We are helping full throttle at grass roots levels.
Every year Forbes magazine lists about 170 countries according to how easy or difficult it is for any enterprise to survive there.
Haiti always ranks as one of the most challenging countries in the world, in which to succeed in any business or enterprise.
We know this by our lived experience, and yet, we are dedicated. We have grit. We care.
Our motto is "If not me, who? If not now, when?"
Let's agree to care more, not less, and to let Grace enter.
You can start tonight, by looking at the closest star.
Fr Rick Frechette CP DO
We want to share some information that came from Fr Rick Frechette earlier last month.
From May 1 to July 31, 2021 our medical team had opportunity to be of help to nearly 1,200 patients with acute, severe respiratory illness, at St Luke Hospital.
COVID testing is not widespread in Haiti, nor do results come back fast (sometimes after discharge or death), but we share the experience of others that the vast majority of those tested were shown to be COVID positive.
We all witnessed first hand that the people coming in during this wave, were even sicker than the first wave.
Our oxygen demand was higher because often we needed two tanks per person:
15 liters per minute by mask and 6 liters per minute by nasal cannula.
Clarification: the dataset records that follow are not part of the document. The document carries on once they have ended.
Definition nabto_device_stream_read_all (fut : nat) (buffer : list Z) : sa_uhandler unit :=
  let+ _ := on_api (ulift (emit (AsReset fut))) in
  let+ str := on_api as_get in
  if is_some (as_readFut str) then on_api (resolve KRead (Some fut) NABTO_EC_OPERATION_IN_PROGRESS)
  else
    let+ _ := on_api (as_mod (fun s => s {{ as_readFut := Some fut }})) in
    let+ ec := on_core (ulift (nc_stream_async_read_all buffer str_data)) in
    if is_error ec then
      let+ _ := on_api (resolve KRead (Some fut) NABTO_EC_OPERATION_IN_PROGRESS) in
      on_api (as_mod (fun s => s {{ as_readFut := None }}))
    else ulift hskip.

(** Here the future stays in its field when the core refuses. *)
Definition nabto_device_stream_read_some (fut : nat) (buffer : list Z) : sa_uhandler unit :=
  let+ _ := on_api (ulift (emit (AsReset fut))) in
  let+ str := on_api as_get in
  if is_some (as_readFut str) then on_api (resolve KRead (Some fut) NABTO_EC_OPERATION_IN_PROGRESS)
  else
    let+ _ := on_api (as_mod (fun s => s {{ as_readFut := Some fut }})) in
    let+ ec := on_core (ulift (nc_stream_async_read_some buffer str_data)) in
    if is_error ec then on_api (resolve KRead (Some fut) NABTO_EC_OPERATION_IN_PROGRESS) else ulift hskip.

Definition nabto_device_stream_write (fut : nat) (buffer : list Z) : sa_uhandler unit :=
  let+ _ := on_api (ulift (emit (AsReset fut))) in
  let+ str := on_api as_get in
  if is_some (as_writeFut str) then on_api (resolve KWrite (Some fut) NABTO_EC_OPERATION_IN_PROGRESS)
  else
    let+ _ := on_api (as_mod (fun s => s {{ as_writeFut := Some fut }})) in
    let+ ec := on_core (ulift (nc_stream_async_write buffer str_data)) in
    if is_error ec then on_api (resolve KWrite (Some fut) NABTO_EC_OPERATION_IN_PROGRESS) else ulift hskip.

Definition nabto_device_stream_close (fut : nat) : sa_uhandler unit :=
  let+ _ := on_api (ulift (emit (AsReset fut))) in
  let+ _ := on_api (as_mod (fun s => s {{ as_closeFut := Some fut }})) in
  let+ ec := on_core (ulift (nc_stream_async_close str_data)) in
  if is_error ec then on_api (resolve KClose (Some fut) NABTO_EC_OPERATION_IN_PROGRESS) else ulift hskip.

(** ** The life of a stream *)

(** What the application and the rest of the core do. *)
Inductive api_input : Type :=
| AiAccept (fut : nat)
| AiReadAll (fut : nat) (buffer : list Z)
| AiReadSome (fut : nat) (buffer : list Z)
| AiWrite (fut : nat) (buffer : list Z)
| AiClose (fut : nat)
| AiAbort
| AiFree
| AiCore (v : stream_env) (i : stream_input).

Definition api_handler (i : api_input) : sa_uhandler unit :=
  match i with
  | AiAccept fut => nabto_device_stream_accept fut
  | AiReadAll fut b => nabto_device_stream_read_all fut b
  | AiReadSome fut b => nabto_device_stream_read_some fut b
  | AiWrite fut b => nabto_device_stream_write fut b
  | AiClose fut => nabto_device_stream_close fut
  | AiAbort => nabto_device_stream_abort
  | AiFree => nabto_device_stream_free
  | AiCore v i => let+ _ := on_core (stream_step v i) in ulift hskip
  end.
(** The sequence of initializations up to the first error; creating the DTLS server stores it. *)
Fixpoint init_components (answer : device_component -> np_error_code) (cs : list device_component) :
    dv_handler np_error_code :=
  match cs with
  | [] => hret NABTO_EC_OK
  | c :: cs =>
      emit (DvInit c) ;;;
      if bool_decide (c <> CpSpake2) && is_error (answer c) then hret (answer c)
      else
        (if bool_decide (c = CpDtlsServer) then hmod (fun d => d {{ dv_dtlsServer := true }}) else hskip) ;;;
        init_components answer cs
  end.

Definition nc_device_init (answer : device_component -> np_error_code) : dv_handler np_error_code :=
  hmod (fun _ => device_zero) ;;;
  let* ec := init_components answer fallible_components in
  if is_error ec then nc_device_deinit ;;; hret ec
  else
    emit (DvInit CpClientConnect) ;;;
    emit (DvInit CpStreamManager) ;;;
    hmod (fun d => d {{ dv_eventsListeners := []; dv_deviceEvents := []; dv_serverPort := 443 }}) ;;;
    emit (DvInit CpSocketBoundEvent) ;;;
    hmod (fun d => d {{ dv_bound := UdpBound }}) ;;;
    hret (answer CpSocketBoundEvent).

Definition nc_device_set_keys (publicKey privateKey : list Z) : dv_handler unit := emit (DvSetKeys publicKey privateKey).

(** ** Starting *)

Definition is_stopped (s : nc_device_state) : bool := match s with NC_DEVICE_STATE_STOPPED => true | _ => false end.
Definition is_running (s : nc_device_state) : bool := match s with NC_DEVICE_STATE_RUNNING => true | _ => false end.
We were very fortunate to have received a generous supply of the antiviral medicine Remdesivir, which gave good results to those who came early on in their sickness.
We were also able, just prior to this wave and also currently, to get vaccinations for all staff who would like to be vaccinated.
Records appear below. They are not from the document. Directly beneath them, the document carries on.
(** The recursion of [nc_coap_server_event] and [nc_coap_server_handle_send]: without fuel it does
    not return. *)
Fixpoint nc_coap_server_event (fuel : nat) (now : Z) : cs_uhandler unit :=
  match fuel with
  | O => fun _ => UB
  | S fuel =>
      let+ nextEvent := ulift (server_query nabto_coap_server_next_event) in
      match nextEvent with
      | NABTO_COAP_SERVER_NEXT_EVENT_SEND => nc_coap_server_handle_send (nc_coap_server_event fuel now) now
      | NABTO_COAP_SERVER_NEXT_EVENT_WAIT => ulift (nc_coap_server_handle_wait now)
      | NABTO_COAP_SERVER_NEXT_EVENT_NOTHING => ulift hskip
      end
  end.

Definition nc_coap_server_handle_packet (fuel : nat) (now : Z) (conn : nat) (buffer : list Z) : cs_uhandler unit :=
  let+ _ := ulift (server_lib (fun l => nabto_coap_server_handle_packet l now conn buffer)) in
  nc_coap_server_event fuel now.

Definition nc_coap_server_handle_timeout (fuel : nat) (now : Z) : cs_uhandler unit :=
  let+ _ := ulift (nc_coap_server_set_infinite_stamp now) in
  let+ _ := ulift (server_lib (fun l => nabto_coap_server_handle_timeout l now)) in
  nc_coap_server_event fuel now.

Definition nc_coap_server_send_to_callback (fuel : nat) (now : Z) : cs_uhandler unit :=
  let+ _ := ulift (hmod (fun ctx => ctx {{ csv_isSending := false }})) in
  nc_coap_server_event fuel now.

Definition nc_coap_server_notify_event_callback (fuel : nat) (now : Z) : cs_uhandler unit :=
  nc_coap_server_event fuel now.

Definition nc_coap_server_remove_connection (connection : nat) : cs_handler unit :=
  server_lib (fun l => nabto_coap_server_remove_connection l connection).

Definition nc_coap_server_get_connection (ctx : nc_coap_server_context) (request : nat) : option nat :=
  nabto_coap_server_request_get_connection (csv_server ctx) request.

(** [ids]: the 16 bytes of the ids of the connections. *)
Definition nc_coap_server_context_request_get_connection_id (ids : nat -> list Z) (ctx : nc_coap_server_context)
    (request : nat) : cres (list Z) :=
  match nc_coap_server_get_connection ctx request with
  | Some conn => Def (take 14 (drop 1 (ids conn)))
  | None => UB
  end.

(** ** Steps *)

(** [CsiUse f]: the application uses the library itself ([nc_coap_server_get_server]). *)
Inductive cs_input : Type :=
| CsiPacket (conn : nat) (buffer : list Z)
| CsiTimeout
| CsiNotified
| CsiSent
| CsiRemove (conn : nat)
| CsiUse (f : L -> L * nat).

Definition cs_step (fuel : nat) (now : Z) (i : cs_input) : cs_uhandler unit :=
  match i with
  | CsiPacket conn buffer => nc_coap_server_handle_packet fuel now conn buffer
  | CsiTimeout => nc_coap_server_handle_timeout fuel now
  | CsiNotified => nc_coap_server_notify_event_callback fuel now
  | CsiSent => nc_coap_server_send_to_callback fuel now
  | CsiRemove conn => ulift (nc_coap_server_remove_connection conn)
  | CsiUse f => ulift (server_lib f)
  end.

(** The library has something for this code to do: a packet to send, or a timeout before the
    one the timer is set to. *)
Definition server_due (l : L) (expiry : Z) : bool :=
  match (nabto_coap_server_next_event l).1 with
  | NABTO_COAP_SERVER_NEXT_EVENT_SEND => true
  | NABTO_COAP_SERVER_NEXT_EVENT_WAIT => nabto_coap_is_stamp_less (nabto_coap_server_get_next_timeout l) expiry
  | NABTO_COAP_SERVER_NEXT_EVENT_NOTHING => false
  end.

(** What the queue and DTLS owe: the sends that have not completed, whether the event is
    posted, the stamp the timer is set to, and when "infinite" was last set. *)
Record cs_ghost : Type := mk_csg {
  csg_outstanding : nat;
  csg_posted : bool;
  csg_armed : option Z;
  csg_since : Z
}.

Definition cs_ghost_step (now : Z) (i : cs_input) (s' : nc_coap_server_context) (t : list coap_server_call)
    (g : cs_ghost) : cs_ghost :=
  mk_csg ((csg_outstanding g - match i with CsiSent => 1 | _ => 0 end) + server_sends t)
         ((match i with CsiNotified => false | _ => csg_posted g end) || existsb is_notify t)
         (if existsb is_timer t then Some (csv_currentExpiry s')
          else match i with CsiTimeout => None | _ => csg_armed g end)
         (match i with CsiTimeout => now | _ => csg_since g end).

(** A send completes that is under way; the timer and the event run when they were set; and the
    library announces what other calls gave it to do. *)
Definition cs_allowed (i : cs_input) (s : nc_coap_server_context) (g : cs_ghost) : Prop :=
  let announces (f : L -> L * nat) :=
    (f (csv_server s)).2 = 0%nat -> server_due (f (csv_server s)).1 (csv_currentExpiry s) = true ->
    server_due (csv_server s) (csv_currentExpiry s) = true in
  match i with
  | CsiPacket _ _ => True
  | CsiTimeout => csg_armed g <> None
  | CsiNotified => csg_posted g = true
  | CsiSent => csg_outstanding g <> 0%nat
  | CsiRemove conn => announces (fun l => nabto_coap_server_remove_connection l conn)
  | CsiUse f => announces f
  end.

Inductive cs_reachable (size : nat) : cs_ghost -> nc_coap_server_context -> Prop :=
| cs_init now s t :
    nc_coap_server_init (Some size) NABTO_COAP_ERROR_OK NABTO_EC_OK NABTO_EC_OK now coap_server_zero =
      (NABTO_EC_OK, s, t) ->
    cs_reachable size (mk_csg 0 false None now) s
| cs_does fuel now i g s s' t :
    cs_reachable size g s -> cs_allowed i s g -> cs_step fuel now i s = Def (tt, s', t) ->
    cs_reachable size (cs_ghost_step now i s' t g) s'.
End CoapServer.

Section CoapServerLaws.
Context {L : Type} `{NabtoCoapServerLaws L} `{NabtoCoapStampLaws}.
Abbreviation nc_coap_server_context := (nc_coap_server_context (L := L)).

(** The timer covers what [currentExpiry] says. *)
Definition server_expiry (g : cs_ghost) : Z :=
  default (u32 (csg_since g + Z.shiftl 1 29)) (csg_armed g).

Record cs_inv (size : nat) (g : cs_ghost) (s : nc_coap_server_context) : Prop := {
  ci_buffer : csv_sendBuffer s = Some size;
  ci_sending : csg_outstanding g = if csv_isSending s then 1%nat else 0%nat;
  ci_expiry : csv_currentExpiry s = server_expiry g;
  ci_due : server_due (csv_server s) (csv_currentExpiry s) = true -> csv_isSending s = true \/ csg_posted g = true
}.

(** What the event does: it sends when nothing is being sent, or sets the timer; in the end nothing is due
    that waits for nothing. *)
Definition event_done (s s' : nc_coap_server_context) (t : list coap_server_call) : Prop :=
  csv_sendBuffer s' = csv_sendBuffer s /\
  (server_due (csv_server s') (csv_currentExpiry s') = true -> csv_isSending s' = true) /\
  existsb is_notify t = false /\
  (if existsb is_timer t then True else csv_currentExpiry s' = csv_currentExpiry s) /\
  ((csv_isSending s' = csv_isSending s /\ csv_sendCtx s' = csv_sendCtx s /\ server_sends t = 0%nat) \/
   (csv_isSending s = false /\ csv_isSending s' = true /\ server_sends t = 1%nat)).

Lemma server_query_seq {A B} (f : L -> A * L) (k : A -> cs_uhandler B) (s : nc_coap_server_context) :
  ubind (ulift (server_query f)) k s = k (f (csv_server s)).1 (s {{ csv_server := (f (csv_server s)).2 }}).
Proof.
  unfold ubind, ulift, server_query. rewrite hget_seq, hmod_seq. unfold hret.
  by destruct (k _ _) as [[[??]?] |].
Qed.

Lemma stable_due (l l' : L) e expiry :
  nabto_coap_server_next_event l = (e, l') ->
  server_due l' expiry = match e with
    | NABTO_COAP_SERVER_NEXT_EVENT_SEND => true
    | NABTO_COAP_SERVER_NEXT_EVENT_WAIT => nabto_coap_is_stamp_less (nabto_coap_server_get_next_timeout l') expiry
    | NABTO_COAP_SERVER_NEXT_EVENT_NOTHING => false
    end.
Proof. intros E. unfold server_due. by rewrite (server_next_event_stable _ _ _ E). Qed.

Lemma event_runs fuel now size (s : nc_coap_server_context) :
  csv_sendBuffer s = Some size ->
  exists s' t, nc_coap_server_event (S fuel) now s = Def (tt, s', t) /\ event_done s s' t.
Proof.
  intros Hb. cbn [nc_coap_server_event]. rewrite server_query_seq.
  destruct (nabto_coap_server_next_event (csv_server s)) as [e l'] eqn:E. cbn [fst snd].
  pose proof (stable_due _ _ _ (csv_currentExpiry s) E) as Hdue. destruct e.
  - unfold nc_coap_server_handle_send. rewrite u_hget. destruct s as [pl l x b sc snd]. cbn in *.
    destruct snd.
    + eexists _, _. split; [reflexivity |]. split_and!; try done. by left.
    + destruct (server_send_ready l l' now size E) as (c & d & Hc & Hd).
      rewrite server_query_seq. cbn. unfold constant. rewrite Hc, Hb, u_def, server_query_seq. cbn. unfold constant. rewrite Hd.
      eexists _, _. split; [reflexivity |]. split_and!; try done. by right.
  - unfold nc_coap_server_handle_wait, ulift. rewrite hget_seq. destruct s as [pl l x b sc snd]. cbn in *.
    destruct (nabto_coap_is_stamp_less _ x) eqn:El.
    + eexists _, _. split; [reflexivity |]. split_and!; try done; [| by left].
      unfold constant. cbn. unfold constant. rewrite (stable_due _ _ _ _ E), stamp_less_irrefl. done.
    + eexists _, _. split; [reflexivity |]. split_and!; try done; [| by left]. cbn. unfold constant in *. by rewrite Hdue.
  - eexists _, _. split; [reflexivity |]. destruct s as [pl l x b sc snd]. cbn in *.
    split_and!; try done; [| by left]. cbn. unfold constant in *. by rewrite Hdue.
Qed.

(** An event after a change of the library, from any state. *)
Lemma cs_inv_event size g now i fuel (s s1 : nc_coap_server_context) t0 :
  cs_inv size g s -> cs_allowed i s g -> csv_sendBuffer s1 = Some size ->
  existsb is_timer t0 = false -> server_sends t0 = 0%nat ->
  csv_isSending s1 = (match i with CsiSent => false | _ => csv_isSending s end) ->
  csv_currentExpiry s1 = default (u32 ((match i with CsiTimeout => now | _ => csg_since g end) + Z.shiftl 1 29))
                           (match i with CsiTimeout => None | _ => csg_armed g end) ->
  exists s' t, nc_coap_server_event (S fuel) now s1 = Def (tt, s', t) /\
    cs_inv size (cs_ghost_step now i s' (t0 ++ t) g) s' /\
    (csv_isSending s1 = true -> csv_isSending s' = true /\ csv_sendCtx s' = csv_sendCtx s1 /\ server_sends (t0 ++ t) = 0%nat).
Proof.
  intros [Hb Hs He Hd] Hok Hb1 Ht0 Hs0 Hs1 He1.
  destruct (event_runs fuel now size s1 Hb1) as (s' & t & Hrun & Hb' & Hd' & Hn & Hx & Hcase).
  exists s', t. split; [done |].
  assert (Happ : server_sends (t0 ++ t) = server_sends t).
  { unfold server_sends in *. rewrite List.filter_app, length_app. lia. }
  assert (Htm : existsb is_timer (t0 ++ t) = existsb is_timer t) by (by rewrite existsb_app, Ht0).
  split; [| rewrite Happ; intros Hsend; destruct Hcase as [(-> & -> & ->) | (Hf & _)]; [done | congruence]].
  split; unfold cs_ghost_step; cbn.
  - by rewrite Hb'.
  - rewrite Happ, Hs. destruct Hcase as [(-> & _ & ->) | (Ef & -> & ->)]; rewrite ?Hs1 in *.
    + destruct i; cbn in *; destruct (csv_isSending s); try lia. 
    + destruct i; cbn in *; rewrite ?Ef; try lia. destruct (csv_isSending s); lia.
  - unfold server_expiry. cbn. rewrite Htm. destruct (existsb is_timer t); [done |]. rewrite Hx, He1. done.
  - intros Hdue. left. by apply Hd'.
Qed.

Lemma repeat_run n c (s : nc_coap_server_context) : repeat_call n c s = (tt, s, repeat c n).
Proof. induction n as [| n IH]; [done |]. cbn [repeat_call]. unfold hbind, emit. by rewrite IH. Qed.

Lemma server_lib_run (f : L -> L * nat) (s : nc_coap_server_context) :
  server_lib f s = (tt, s {{ csv_server := (f (csv_server s)).1 }}, repeat CsPostEvent (f (csv_server s)).2).
Proof. unfold server_lib. by rewrite hget_seq, hmod_seq, repeat_run. Qed.

Lemma repeat_notify n : existsb is_timer (repeat CsPostEvent n) = false /\ server_sends (repeat CsPostEvent n) = 0%nat /\
  existsb is_notify (repeat CsPostEvent n) = negb (n =? 0)%nat.
Proof. induction n as [| n (IH1 & IH2 & IH3)]; [done |]. split_and!; try done. Qed.

Lemma ulift_seq {A B} (m : cs_handler A) (k : A -> cs_uhandler B) (s s' : nc_coap_server_context) a t r :
  m s = (a, s', t) -> k a s' = r ->
  ubind (ulift m) k s = match r with UB => UB | Def (b, s2, t2) => Def (b, s2, t ++ t2) end.
Proof. unfold ubind, ulift. intros -> ->. done. Qed.

Lemma cs_use_good size now i (f : L -> L * nat) g (s : nc_coap_server_context) :
  cs_inv size g s -> (i = CsiUse f \/ exists c, i = CsiRemove c /\ f = fun l => nabto_coap_server_remove_connection l c) ->
  cs_allowed i s g ->
  exists s' t, server_lib f s = (tt, s', t) /\ cs_inv size (cs_ghost_step now i s' t g) s' /\
    csv_isSending s' = csv_isSending s /\ csv_sendCtx s' = csv_sendCtx s /\ server_sends t = 0%nat.
Proof.
  intros [Hb Hs He Hd] Hi Hok. eexists _, _. split; [apply server_lib_run |].
  destruct (repeat_notify (f (csv_server s)).2) as (R1 & R2 & R3).
  assert (Hok' : (f (csv_server s)).2 = 0%nat -> server_due (f (csv_server s)).1 (csv_currentExpiry s) = true ->
                 server_due (csv_server s) (csv_currentExpiry s) = true) by (by destruct Hi as [-> | (c & -> & ->)]).
  rewrite R2. destruct s as [pl l x b sc sn]. cbn in *. split; [| done]. split; cbn; rewrite ?R1, ?R2, ?R3.
  - done.
  - rewrite Hs. destruct Hi as [-> | (c & -> & _)]; destruct sn; lia.
  - rewrite He. unfold server_expiry. by destruct Hi as [-> | (c & -> & _)].
  - intros Hdue. destruct (f l).2 as [| n] eqn:En; cbn; [| by rewrite orb_true_r; right].
    destruct (Hd (Hok' eq_refl Hdue)) as [? | ->]; [by left |]. right. by destruct Hi as [-> | (c & -> & _)].
Qed.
The current vaccination campaign, led by St Damien Hospital and some other designated centers, is not just for medical staff, but offered to the public.
We have gone down presently from a long stretch of 105 bed occupancy, to the current 30 patients.
We are grateful to the whole courageous staff for the dedicated 24/7 care in spite of many challenges.
But we do also want to thank all of your for your spectacular support.
With your help we are able to run what amounts to an additional hospital on the St Luke Hospital compound, for these months and into the future, albeit at present at 30% capacity.
Because of your support, we are able to manage all extra staff, all the PPE materials needed, all the medicines, all the oxygen.
But also thanks to many of you, we have:
-increased the number of our oxygen tanks by 400,
-increased our bedside oxygen concentrators by 100,
-increased our oxygen producing capacity by 50 tanks per day (and will be able to increase even more),
-and we have been able to upgrade the industrial size generators and solar system that run the hospitals.
It is truly a marvel, when you consider the many stresses here in Haiti, which during this wave also included, very shockingly and sadly, the assassination of the President (and the earthquake that struck the West on August 14 ndr).
We have done, and will continue to do, our best to meet the challenges. Please keep supporting our work.